[DATA FOR THE TASK]

(** * oas2json: extraction of JSON Schema files from an OpenAPI document

    A shallow embedding of [src/commands/oas2json.ts] and the properties its
    specification states about it.

    JavaScript strings are modelled by [string]: the code only ever compares
    characters with ASCII ones, so a string of bytes behaves like the string
    of UTF-16 code units it stands for.  JavaScript values are trees (the
    converter hands back a fresh tree, nothing is shared between entries);
    an object is the list of its own properties in the order JavaScript
    enumerates them (integer keys first, then the others as they were
    added). *)

From Stdlib Require Import Ascii String ZArith List Bool Lia.
From stdpp Require Import base option list strings gmap pretty.

Set Warnings "-register-all".
Local Open Scope string_scope.

(* ====================================================================== *)
(** * Strings *)
(* ====================================================================== *)

Module Str.

(** [s.slice(n)] for [0 <= n]. *)
Fixpoint drop (n : nat) (s : string) : string :=
  match n, s with
  | O, _ => s
  | S _, EmptyString => EmptyString
  | S k, String _ t => drop k t
  end.

(** [s.startsWith(p)]. *)
Fixpoint starts_with (p s : string) : bool :=
  match p, s with
  | EmptyString, _ => true
  | String a p', String b s' => if ascii_dec a b then starts_with p' s' else false
  | String _ _, EmptyString => false
  end.

(** [s.includes(p)]. *)
Fixpoint includes (p s : string) : bool :=
  starts_with p s ||
  match s with
  | EmptyString => false
  | String _ s' => includes p s'
  end.

(** Membership of a character. *)
Fixpoint mem (c : ascii) (s : string) : bool :=
  match s with
  | EmptyString => false
  | String a t => if ascii_dec c a then true else mem c t
  end.

(** [s.replace(/[^...]/g, '')] for a character class given as a
    predicate: the characters outside the class are removed. *)
Fixpoint keep (f : ascii -> bool) (s : string) : string :=
  match s with
  | EmptyString => EmptyString
  | String a t => if f a then String a (keep f t) else keep f t
  end.

(** [s.replaceAll(a, b)] for single characters. *)
Fixpoint map_char (f : ascii -> ascii) (s : string) : string :=
  match s with
  | EmptyString => EmptyString
  | String a t => String (f a) (map_char f t)
  end.

(** The longest prefix of characters satisfying [f], and the rest. *)
Fixpoint span (f : ascii -> bool) (s : string) : string * string :=
  match s with
  | EmptyString => (EmptyString, EmptyString)
  | String a t =>
      if f a then let '(r, rest) := span f t in (String a r, rest)
      else (EmptyString, s)
  end.

(** [s.split(c)]: never empty, the pieces hold no [c]. *)
Fixpoint split (c : ascii) (s : string) : list string :=
  match s with
  | EmptyString => [EmptyString]
  | String a t =>
      if ascii_dec a c then EmptyString :: split c t
      else match split c t with
           | [] => [String a EmptyString]
           | x :: xs => String a x :: xs
           end
  end.

(** [l.join(sep)]. *)
Fixpoint join (sep : string) (l : list string) : string :=
  match l with
  | [] => EmptyString
  | [x] => x
  | x :: xs => x ++ sep ++ join sep xs
  end.

End Str.

(* ====================================================================== *)
(** * JavaScript values and the outcome of running code *)
(* ====================================================================== *)

(** The values a parsed YAML or JSON document is made of, and [undefined].
    Numbers are the integers that are printed with all their digits, those
    below [10^21] in size (the code looks at a number only for its
    truthiness and when it prints it).  An array carries, besides its
    elements, the named properties assigned to it. *)
Inductive value : Type :=
| VUndefined
| VNull
| VBool (b : bool)
| VNum (n : Z)
| VStr (s : string)
| VArr (elems : list value) (named : list (string * value))
| VObj (props : list (string * value)).

(** What a thrown exception is; [catch] in the source looks at none of it. *)
Inductive exn : Type :=
| TypeError
| FsError
| ExternalError.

[/DATA FOR THE TASK]

EXERCISE DESCRIPTION: With nothing left out, copy every record exactly.

RESPONSE:
(** * oas2json: extraction of JSON Schema files from an OpenAPI document

    A shallow embedding of [src/commands/oas2json.ts] and the properties its
    specification states about it.

    JavaScript strings are modelled by [string]: the code only ever compares
    characters with ASCII ones, so a string of bytes behaves like the string
    of UTF-16 code units it stands for.  JavaScript values are trees (the
    converter hands back a fresh tree, nothing is shared between entries);
    an object is the list of its own properties in the order JavaScript
    enumerates them (integer keys first, then the others as they were
    added). *)

From Stdlib Require Import Ascii String ZArith List Bool Lia.
From stdpp Require Import base option list strings gmap pretty.

Set Warnings "-register-all".
Local Open Scope string_scope.

(* ====================================================================== *)
(** * Strings *)
(* ====================================================================== *)

Module Str.

(** [s.slice(n)] for [0 <= n]. *)
Fixpoint drop (n : nat) (s : string) : string :=
  match n, s with
  | O, _ => s
  | S _, EmptyString => EmptyString
  | S k, String _ t => drop k t
  end.

(** [s.startsWith(p)]. *)
Fixpoint starts_with (p s : string) : bool :=
  match p, s with
  | EmptyString, _ => true
  | String a p', String b s' => if ascii_dec a b then starts_with p' s' else false
  | String _ _, EmptyString => false
  end.

(** [s.includes(p)]. *)
Fixpoint includes (p s : string) : bool :=
  starts_with p s ||
  match s with
  | EmptyString => false
  | String _ s' => includes p s'
  end.

(** Membership of a character. *)
Fixpoint mem (c : ascii) (s : string) : bool :=
  match s with
  | EmptyString => false
  | String a t => if ascii_dec c a then true else mem c t
  end.

(** [s.replace(/[^...]/g, '')] for a character class given as a
    predicate: the characters outside the class are removed. *)
Fixpoint keep (f : ascii -> bool) (s : string) : string :=
  match s with
  | EmptyString => EmptyString
  | String a t => if f a then String a (keep f t) else keep f t
  end.

(** [s.replaceAll(a, b)] for single characters. *)
Fixpoint map_char (f : ascii -> ascii) (s : string) : string :=
  match s with
  | EmptyString => EmptyString
  | String a t => String (f a) (map_char f t)
  end.

(** The longest prefix of characters satisfying [f], and the rest. *)
Fixpoint span (f : ascii -> bool) (s : string) : string * string :=
  match s with
  | EmptyString => (EmptyString, EmptyString)
  | String a t =>
      if f a then let '(r, rest) := span f t in (String a r, rest)
      else (EmptyString, s)
  end.

(** [s.split(c)]: never empty, the pieces hold no [c]. *)
Fixpoint split (c : ascii) (s : string) : list string :=
  match s with
  | EmptyString => [EmptyString]
  | String a t =>
      if ascii_dec a c then EmptyString :: split c t
      else match split c t with
           | [] => [String a EmptyString]
           | x :: xs => String a x :: xs
           end
  end.

(** [l.join(sep)]. *)
Fixpoint join (sep : string) (l : list string) : string :=
  match l with
  | [] => EmptyString
  | [x] => x
  | x :: xs => x ++ sep ++ join sep xs
  end.

End Str.

(* ====================================================================== *)
(** * JavaScript values and the outcome of running code *)
(* ====================================================================== *)

(** The values a parsed YAML or JSON document is made of, and [undefined].
    Numbers are the integers that are printed with all their digits, those
    below [10^21] in size (the code looks at a number only for its
    truthiness and when it prints it).  An array carries, besides its
    elements, the named properties assigned to it. *)
Inductive value : Type :=
| VUndefined
| VNull
| VBool (b : bool)
| VNum (n : Z)
| VStr (s : string)
| VArr (elems : list value) (named : list (string * value))
| VObj (props : list (string * value)).

(** What a thrown exception is; [catch] in the source looks at none of it. *)
Inductive exn : Type :=
| TypeError
| FsError
| ExternalError.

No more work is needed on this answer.